When parsing data into the dataset system we can define both the container of the data and the parser of the data:
user> (def data-maps (for [idx (range 10)]
{:a idx
:b (str (.plusDays (java.time.LocalDate/now) idx))}))
#'user/data-maps
user> data-maps
({:a 0, :b "2021-12-15"}
{:a 1, :b "2021-12-16"}
{:a 2, :b "2021-12-17"}
{:a 3, :b "2021-12-18"}
{:a 4, :b "2021-12-19"}
{:a 5, :b "2021-12-20"}
{:a 6, :b "2021-12-21"}
{:a 7, :b "2021-12-22"}
{:a 8, :b "2021-12-23"}
{:a 9, :b "2021-12-24"})
user> (:b (ds/->dataset data-maps))
#tech.v3.dataset.column<string>[10]
:b
[2021-12-15, 2021-12-16, 2021-12-17, 2021-12-18, 2021-12-19, 2021-12-20, 2021-12-21, 2021-12-22, 2021-12-23, 2021-12-24]
user> (:b (ds/->dataset data-maps {:parser-fn {:b :local-date}}))
#tech.v3.dataset.column<local-date>[10]
:b
[2021-12-15, 2021-12-16, 2021-12-17, 2021-12-18, 2021-12-19, 2021-12-20, 2021-12-21, 2021-12-22, 2021-12-23, 2021-12-24]
user> (:b (ds/->dataset data-maps {:parser-fn {:b :packed-local-date}}))
#tech.v3.dataset.column<packed-local-date>[10]
:b
[2021-12-15, 2021-12-16, 2021-12-17, 2021-12-18, 2021-12-19, 2021-12-20, 2021-12-21, 2021-12-22, 2021-12-23, 2021-12-24]
user> (:b (ds/->dataset data-maps {:parser-fn {:b [:packed-local-date
(fn [data]
(java.time.LocalDate/parse (str data)))]}}))
#tech.v3.dataset.column<packed-local-date>[10]
:b
[2021-12-15, 2021-12-16, 2021-12-17, 2021-12-18, 2021-12-19, 2021-12-20, 2021-12-21, 2021-12-22, 2021-12-23, 2021-12-24]
Extending Datatype System
Lets say we have tons of data in which only year-months are relevant. We can have escalating levels of support depending on how much it really matters. The first level is to convert the data into a type the system already understands, in this case a LocalDate:
user> (:b (ds/->dataset
data-maps
{:parser-fn {:b [:packed-local-date
(fn [data]
(let [ym (java.time.YearMonth/parse (str data))]
(java.time.LocalDate/of (.getYear ym) (.getMonth ym) 1)))]
}}))
#tech.v3.dataset.column<packed-local-date>[10]
:b
[2021-12-01, 2021-12-01, 2021-12-01, 2021-12-01, 2021-12-01, 2021-12-01, 2021-12-01, 2021-12-01, 2021-12-01, 2021-12-01]
The second is to parse to year-months and accept our column type will just be :object
-
user> (:b (ds/->dataset
data-maps
{:parser-fn {:b [:object
(fn [data]
(let [ym (java.time.YearMonth/parse (str data))]
ym))]
}}))
#tech.v3.dataset.column<object>[10]
:b
[2021-12, 2021-12, 2021-12, 2021-12, 2021-12, 2021-12, 2021-12, 2021-12, 2021-12, 2021-12]
Third, we can extend the type system to support year month's as object datatypes. This is
only slightly better than base object support but it does allow us to ensure we can
make containers with only YearMonth
or nil objects in them:
user> (casting/add-object-datatype! :year-month java.time.YearMonth)
:ok
user> (:b (ds/->dataset
data-maps
{:parser-fn {:b [:year-month
(fn [data]
(let [ym (java.time.YearMonth/parse (str data))]
ym))]
}}))
#tech.v3.dataset.column<year-month>[10]
:b
[2021-12, 2021-12, 2021-12, 2021-12, 2021-12, 2021-12, 2021-12, 2021-12, 2021-12, 2021-12]

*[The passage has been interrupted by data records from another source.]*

Lemma isSilenced_true now gcid till q k g : mget gcid (silenced_ g) = Some (till, q) ->
  (now <= till)%Z -> isSilenced now gcid k g = k true g.
Proof. intros H Hn. unfold isSilenced, reads. rewrite H. by destruct (Z.ltb_spec till now); [lia|]. Qed.

Lemma invite_silenced cb now from s g till q :
  mget (group_call_id s) (silenced_ g) = Some (till, q) -> (now <= till)%Z ->
  gcid_ g = [] -> pending_ g = None -> g_isBusy cb <> Some true ->
  onGroupInvite cb now from s g = (g, []).
Proof.
  intros Hs Hn Hg Hp Hb. unfold onGroupInvite, reads. rewrite Hg, Hp. cbn [length Nat.eqb negb andb orb].
  replace (match g_isBusy cb with Some b => b | None => false end) with false
    by (by destruct (g_isBusy cb) as [[]|]). cbn [orb].
  by rewrite (isSilenced_true now _ till q).
Qed.

(** *** Properties *)

(** Claim C5 (the mesh invariant): whatever signals arrive and whatever the user
    does, a manager has no session with itself; each session is filed under its
    peer and its peer's authentication has not failed; the waiting invitation
    keeps at most 64 participants and only checked signals of participants;
    at most 64 silent calls are remembered. *)
Theorem mesh_invariant self key g :
  greach (newGroupCallManager self key) g ->
  mget self (peers_ g) = None /\
  (forall p x, mget p (peers_ g) = Some x -> Session.peer_ x = p /\ peerAuth_ x <> Failed) /\
  (forall p, pending_ g = Some p -> length (p_participants p) <= kMaxParticipants /\
     Forall (fun b => b.1 ∈ p_participants p /\ authenticated b.2 = true) (p_buffered p)) /\
  length (silenced_ g) <= kSilenceLimit.
Proof.
  intros H. apply greach_ginv in H. split_and!; [| | |by destruct H].
  - destruct (mget self (peers_ g)) as [x|] eqn:E; [|done].
    by destruct (ginv_peer self g self x H E) as [? _].
  - intros p x Hx. by destruct (ginv_peer self g p x H Hx) as (_ & ? & ?).
  - intros p Hp. destruct (ginv_pending_of self g p H Hp) as [H1 H2]. split; [done|].
    eapply List.Forall_impl; [|exact H2]. cbn. tauto.
Qed.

And finally we could implement packing for this type. This means we could store year-month as perhaps 32-bit integer epoch-months or something like that. We won't demonstrate this as it is tedious but the example in datetime/packing.clj may be sufficient to show how to do this - if not let us know on Zulip or drop me an email.